-- Material for the task follows --

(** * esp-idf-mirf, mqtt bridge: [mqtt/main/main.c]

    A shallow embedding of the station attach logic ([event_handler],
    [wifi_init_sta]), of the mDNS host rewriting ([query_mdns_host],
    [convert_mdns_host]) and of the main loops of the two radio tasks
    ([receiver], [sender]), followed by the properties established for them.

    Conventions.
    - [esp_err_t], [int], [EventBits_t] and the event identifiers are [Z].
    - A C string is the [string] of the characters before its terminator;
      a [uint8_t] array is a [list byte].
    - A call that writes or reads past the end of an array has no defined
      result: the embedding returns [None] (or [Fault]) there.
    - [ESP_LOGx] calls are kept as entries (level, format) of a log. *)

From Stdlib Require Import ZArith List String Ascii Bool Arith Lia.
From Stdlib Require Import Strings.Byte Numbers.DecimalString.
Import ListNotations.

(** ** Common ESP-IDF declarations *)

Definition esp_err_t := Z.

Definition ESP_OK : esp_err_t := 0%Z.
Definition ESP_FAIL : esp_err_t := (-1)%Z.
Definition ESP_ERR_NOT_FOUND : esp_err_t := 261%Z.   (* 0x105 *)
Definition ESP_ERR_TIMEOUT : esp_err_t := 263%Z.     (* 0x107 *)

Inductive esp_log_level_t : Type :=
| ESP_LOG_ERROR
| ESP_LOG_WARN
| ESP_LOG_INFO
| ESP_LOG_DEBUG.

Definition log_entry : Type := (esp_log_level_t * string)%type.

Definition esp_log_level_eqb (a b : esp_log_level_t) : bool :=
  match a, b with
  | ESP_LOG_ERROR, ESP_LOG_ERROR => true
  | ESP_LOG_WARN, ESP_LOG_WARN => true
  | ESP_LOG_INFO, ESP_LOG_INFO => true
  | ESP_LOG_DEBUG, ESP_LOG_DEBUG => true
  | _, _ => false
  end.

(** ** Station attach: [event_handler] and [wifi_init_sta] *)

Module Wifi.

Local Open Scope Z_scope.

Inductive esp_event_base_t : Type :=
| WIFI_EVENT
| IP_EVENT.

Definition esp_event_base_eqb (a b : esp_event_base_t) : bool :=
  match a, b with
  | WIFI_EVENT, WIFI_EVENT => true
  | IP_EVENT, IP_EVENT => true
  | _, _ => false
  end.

-- Material for the task concluded --
-- Material for the task follows --

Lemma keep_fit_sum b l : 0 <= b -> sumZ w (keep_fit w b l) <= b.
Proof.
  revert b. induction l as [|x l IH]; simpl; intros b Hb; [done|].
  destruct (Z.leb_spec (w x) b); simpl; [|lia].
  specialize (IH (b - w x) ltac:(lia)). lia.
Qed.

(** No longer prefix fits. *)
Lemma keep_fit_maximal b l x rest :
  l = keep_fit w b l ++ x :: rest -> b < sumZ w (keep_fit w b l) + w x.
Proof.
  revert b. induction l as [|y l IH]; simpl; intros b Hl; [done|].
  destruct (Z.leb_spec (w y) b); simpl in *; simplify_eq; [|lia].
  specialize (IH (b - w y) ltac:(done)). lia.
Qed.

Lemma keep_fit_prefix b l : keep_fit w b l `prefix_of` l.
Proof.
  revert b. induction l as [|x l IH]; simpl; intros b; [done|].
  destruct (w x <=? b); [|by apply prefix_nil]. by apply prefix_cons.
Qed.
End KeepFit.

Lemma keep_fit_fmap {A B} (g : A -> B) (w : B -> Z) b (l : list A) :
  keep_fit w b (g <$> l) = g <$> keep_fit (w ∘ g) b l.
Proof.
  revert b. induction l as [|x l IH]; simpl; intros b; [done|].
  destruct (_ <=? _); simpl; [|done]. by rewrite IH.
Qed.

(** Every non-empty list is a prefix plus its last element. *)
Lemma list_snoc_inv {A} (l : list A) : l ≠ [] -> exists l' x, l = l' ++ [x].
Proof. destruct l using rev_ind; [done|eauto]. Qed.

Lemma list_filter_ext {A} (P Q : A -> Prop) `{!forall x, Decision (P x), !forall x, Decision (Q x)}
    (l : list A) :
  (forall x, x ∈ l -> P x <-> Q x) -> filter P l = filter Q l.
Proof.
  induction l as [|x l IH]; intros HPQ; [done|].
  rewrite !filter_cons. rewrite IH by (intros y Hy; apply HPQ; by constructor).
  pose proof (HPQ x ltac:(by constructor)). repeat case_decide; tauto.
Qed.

-- Material for the task concluded --
-- Material for the task follows --

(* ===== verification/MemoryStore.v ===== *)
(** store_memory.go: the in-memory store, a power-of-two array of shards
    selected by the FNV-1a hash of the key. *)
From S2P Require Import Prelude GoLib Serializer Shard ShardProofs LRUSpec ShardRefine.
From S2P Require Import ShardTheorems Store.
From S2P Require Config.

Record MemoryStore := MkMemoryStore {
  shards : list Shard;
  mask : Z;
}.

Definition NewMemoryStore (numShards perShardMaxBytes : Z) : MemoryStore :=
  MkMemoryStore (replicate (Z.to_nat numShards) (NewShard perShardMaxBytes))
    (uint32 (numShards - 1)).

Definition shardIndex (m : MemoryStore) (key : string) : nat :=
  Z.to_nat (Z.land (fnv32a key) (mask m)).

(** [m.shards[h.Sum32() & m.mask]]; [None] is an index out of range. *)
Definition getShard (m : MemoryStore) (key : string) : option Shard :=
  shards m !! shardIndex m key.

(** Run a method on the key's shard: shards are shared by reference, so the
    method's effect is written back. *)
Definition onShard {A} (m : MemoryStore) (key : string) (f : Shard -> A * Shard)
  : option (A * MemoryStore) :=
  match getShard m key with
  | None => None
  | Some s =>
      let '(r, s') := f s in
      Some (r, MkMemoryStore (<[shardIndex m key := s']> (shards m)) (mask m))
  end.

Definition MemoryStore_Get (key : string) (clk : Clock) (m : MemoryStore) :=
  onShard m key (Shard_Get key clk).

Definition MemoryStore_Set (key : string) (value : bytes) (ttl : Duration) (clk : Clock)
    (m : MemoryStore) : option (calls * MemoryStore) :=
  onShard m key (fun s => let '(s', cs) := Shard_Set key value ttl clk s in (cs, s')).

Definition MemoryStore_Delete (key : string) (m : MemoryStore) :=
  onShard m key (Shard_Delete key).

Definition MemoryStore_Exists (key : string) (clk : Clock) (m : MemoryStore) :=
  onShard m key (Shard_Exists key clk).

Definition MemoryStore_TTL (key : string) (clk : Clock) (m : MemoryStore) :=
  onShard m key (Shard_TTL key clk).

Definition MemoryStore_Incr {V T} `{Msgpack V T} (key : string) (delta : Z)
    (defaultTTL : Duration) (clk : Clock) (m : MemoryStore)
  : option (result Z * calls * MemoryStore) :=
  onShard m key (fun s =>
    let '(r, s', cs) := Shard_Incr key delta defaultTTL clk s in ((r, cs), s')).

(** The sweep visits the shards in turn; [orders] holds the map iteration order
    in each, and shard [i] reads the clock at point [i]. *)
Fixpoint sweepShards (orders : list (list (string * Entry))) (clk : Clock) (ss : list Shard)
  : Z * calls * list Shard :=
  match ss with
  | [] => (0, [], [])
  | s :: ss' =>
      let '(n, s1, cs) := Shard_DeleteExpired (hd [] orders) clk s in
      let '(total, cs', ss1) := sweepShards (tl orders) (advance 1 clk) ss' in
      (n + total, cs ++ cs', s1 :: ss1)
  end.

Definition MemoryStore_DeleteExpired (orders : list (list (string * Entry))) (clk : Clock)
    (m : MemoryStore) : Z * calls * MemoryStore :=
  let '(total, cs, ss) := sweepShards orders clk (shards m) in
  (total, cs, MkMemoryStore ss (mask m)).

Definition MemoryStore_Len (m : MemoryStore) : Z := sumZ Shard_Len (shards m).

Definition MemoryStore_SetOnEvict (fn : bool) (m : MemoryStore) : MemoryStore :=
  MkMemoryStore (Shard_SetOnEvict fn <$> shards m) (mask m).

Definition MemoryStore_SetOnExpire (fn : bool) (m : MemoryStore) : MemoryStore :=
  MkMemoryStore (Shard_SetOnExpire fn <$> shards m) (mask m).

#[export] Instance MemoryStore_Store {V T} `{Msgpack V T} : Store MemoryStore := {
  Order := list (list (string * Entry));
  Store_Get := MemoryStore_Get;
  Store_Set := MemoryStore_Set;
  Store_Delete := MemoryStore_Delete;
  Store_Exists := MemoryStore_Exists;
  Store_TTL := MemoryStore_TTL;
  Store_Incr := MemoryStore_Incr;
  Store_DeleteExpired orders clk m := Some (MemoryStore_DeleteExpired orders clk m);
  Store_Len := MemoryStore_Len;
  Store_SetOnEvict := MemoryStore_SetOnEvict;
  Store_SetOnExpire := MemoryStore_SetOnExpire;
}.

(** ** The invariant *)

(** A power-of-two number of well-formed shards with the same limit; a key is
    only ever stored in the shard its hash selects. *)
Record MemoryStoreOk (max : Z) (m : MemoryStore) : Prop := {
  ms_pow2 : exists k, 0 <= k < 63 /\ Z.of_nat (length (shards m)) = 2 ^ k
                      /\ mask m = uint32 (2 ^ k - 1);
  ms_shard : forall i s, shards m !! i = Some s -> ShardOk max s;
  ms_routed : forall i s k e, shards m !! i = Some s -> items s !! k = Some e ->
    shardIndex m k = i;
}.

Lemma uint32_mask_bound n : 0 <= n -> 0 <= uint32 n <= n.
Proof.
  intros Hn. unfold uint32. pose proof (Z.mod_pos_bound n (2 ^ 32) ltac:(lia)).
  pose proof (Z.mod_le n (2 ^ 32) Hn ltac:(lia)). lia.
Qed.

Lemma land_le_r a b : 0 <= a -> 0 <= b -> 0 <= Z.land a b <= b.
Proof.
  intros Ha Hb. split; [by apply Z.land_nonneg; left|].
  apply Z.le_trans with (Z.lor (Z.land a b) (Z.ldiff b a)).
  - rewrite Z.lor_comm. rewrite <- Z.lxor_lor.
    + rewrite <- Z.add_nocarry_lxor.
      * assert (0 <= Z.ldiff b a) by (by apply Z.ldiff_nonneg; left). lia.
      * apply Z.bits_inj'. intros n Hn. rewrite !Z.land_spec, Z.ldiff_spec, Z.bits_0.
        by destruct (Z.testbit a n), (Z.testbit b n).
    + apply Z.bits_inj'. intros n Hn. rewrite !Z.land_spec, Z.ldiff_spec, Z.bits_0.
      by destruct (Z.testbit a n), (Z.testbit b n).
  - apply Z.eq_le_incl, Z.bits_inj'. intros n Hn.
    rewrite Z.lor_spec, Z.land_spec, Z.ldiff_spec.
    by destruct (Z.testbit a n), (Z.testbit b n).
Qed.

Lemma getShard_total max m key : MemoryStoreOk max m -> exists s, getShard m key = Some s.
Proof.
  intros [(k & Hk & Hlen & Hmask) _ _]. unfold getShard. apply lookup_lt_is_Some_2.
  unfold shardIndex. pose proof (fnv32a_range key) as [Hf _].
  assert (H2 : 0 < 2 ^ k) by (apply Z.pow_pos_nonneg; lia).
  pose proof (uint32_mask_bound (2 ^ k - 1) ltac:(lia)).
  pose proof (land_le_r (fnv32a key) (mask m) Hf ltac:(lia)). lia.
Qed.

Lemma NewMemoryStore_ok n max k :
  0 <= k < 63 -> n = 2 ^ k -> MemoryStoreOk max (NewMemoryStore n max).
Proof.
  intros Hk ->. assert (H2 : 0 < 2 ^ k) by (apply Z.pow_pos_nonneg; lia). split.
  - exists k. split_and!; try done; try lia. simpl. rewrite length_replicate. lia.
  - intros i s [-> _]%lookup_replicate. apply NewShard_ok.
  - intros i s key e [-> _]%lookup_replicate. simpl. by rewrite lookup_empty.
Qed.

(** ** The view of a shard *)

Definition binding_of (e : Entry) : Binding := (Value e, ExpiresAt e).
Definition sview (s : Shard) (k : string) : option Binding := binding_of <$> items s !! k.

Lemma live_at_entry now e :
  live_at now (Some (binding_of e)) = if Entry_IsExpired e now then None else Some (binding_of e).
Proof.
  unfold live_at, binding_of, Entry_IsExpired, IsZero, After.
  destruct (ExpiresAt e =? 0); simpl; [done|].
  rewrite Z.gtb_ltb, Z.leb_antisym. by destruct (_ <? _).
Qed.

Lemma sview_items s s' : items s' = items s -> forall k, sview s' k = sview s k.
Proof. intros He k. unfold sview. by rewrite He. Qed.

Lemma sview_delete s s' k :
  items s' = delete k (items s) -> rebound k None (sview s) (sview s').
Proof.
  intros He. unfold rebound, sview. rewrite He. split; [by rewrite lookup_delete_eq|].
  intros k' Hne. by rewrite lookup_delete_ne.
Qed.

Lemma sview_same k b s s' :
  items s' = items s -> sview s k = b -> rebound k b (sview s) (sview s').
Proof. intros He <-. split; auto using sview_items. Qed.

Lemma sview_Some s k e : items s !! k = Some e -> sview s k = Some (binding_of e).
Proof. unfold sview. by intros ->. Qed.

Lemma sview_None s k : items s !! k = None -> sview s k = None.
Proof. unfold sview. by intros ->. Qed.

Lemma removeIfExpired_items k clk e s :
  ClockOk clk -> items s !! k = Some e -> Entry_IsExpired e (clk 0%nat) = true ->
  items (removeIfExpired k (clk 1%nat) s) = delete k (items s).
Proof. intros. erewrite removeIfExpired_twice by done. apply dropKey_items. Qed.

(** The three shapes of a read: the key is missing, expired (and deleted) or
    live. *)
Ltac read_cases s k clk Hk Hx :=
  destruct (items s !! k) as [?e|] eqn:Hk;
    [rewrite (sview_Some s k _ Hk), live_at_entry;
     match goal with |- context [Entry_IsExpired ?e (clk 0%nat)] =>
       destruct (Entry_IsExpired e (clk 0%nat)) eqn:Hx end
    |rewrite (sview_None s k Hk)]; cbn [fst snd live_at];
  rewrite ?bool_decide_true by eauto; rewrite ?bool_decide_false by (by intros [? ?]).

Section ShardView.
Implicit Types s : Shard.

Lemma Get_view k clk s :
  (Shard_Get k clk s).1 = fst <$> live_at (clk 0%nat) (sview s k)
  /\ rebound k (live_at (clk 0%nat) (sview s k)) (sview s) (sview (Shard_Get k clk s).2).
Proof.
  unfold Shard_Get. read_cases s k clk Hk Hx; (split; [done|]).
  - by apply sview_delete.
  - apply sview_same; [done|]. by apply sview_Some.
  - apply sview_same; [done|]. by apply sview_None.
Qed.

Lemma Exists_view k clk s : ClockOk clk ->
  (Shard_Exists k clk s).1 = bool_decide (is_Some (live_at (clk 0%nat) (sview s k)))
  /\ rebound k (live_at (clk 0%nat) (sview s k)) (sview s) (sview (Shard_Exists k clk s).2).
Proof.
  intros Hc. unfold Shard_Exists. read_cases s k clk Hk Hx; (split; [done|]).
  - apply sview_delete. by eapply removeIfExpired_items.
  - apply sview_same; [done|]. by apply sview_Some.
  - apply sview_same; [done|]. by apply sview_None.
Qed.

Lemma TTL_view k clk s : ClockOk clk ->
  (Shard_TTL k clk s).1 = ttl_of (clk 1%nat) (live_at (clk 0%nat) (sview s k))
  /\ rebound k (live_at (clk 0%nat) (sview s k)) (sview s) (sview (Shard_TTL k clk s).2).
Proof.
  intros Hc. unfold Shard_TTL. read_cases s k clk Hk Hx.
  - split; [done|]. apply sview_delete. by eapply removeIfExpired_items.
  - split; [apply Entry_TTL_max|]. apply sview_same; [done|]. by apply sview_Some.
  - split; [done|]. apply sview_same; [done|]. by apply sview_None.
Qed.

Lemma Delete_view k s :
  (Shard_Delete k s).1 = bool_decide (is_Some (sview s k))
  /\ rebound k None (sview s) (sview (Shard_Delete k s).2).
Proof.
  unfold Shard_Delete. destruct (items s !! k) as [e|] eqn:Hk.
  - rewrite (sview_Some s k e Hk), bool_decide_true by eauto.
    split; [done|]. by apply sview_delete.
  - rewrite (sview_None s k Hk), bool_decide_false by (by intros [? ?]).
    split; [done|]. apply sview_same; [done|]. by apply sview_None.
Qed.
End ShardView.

-- Material for the task concluded --

§ Exercise details
Where a line in the records above includes the string "with", show it.

§ Solution to the problem
  match a, b with
  match a, b with
  match getShard m key with
  match ss with
(** A power-of-two number of well-formed shards with the same limit; a key is
  apply Z.le_trans with (Z.lor (Z.land a b) (Z.ldiff b a)).
     match goal with |- context [Entry_IsExpired ?e (clk 0%nat)] =>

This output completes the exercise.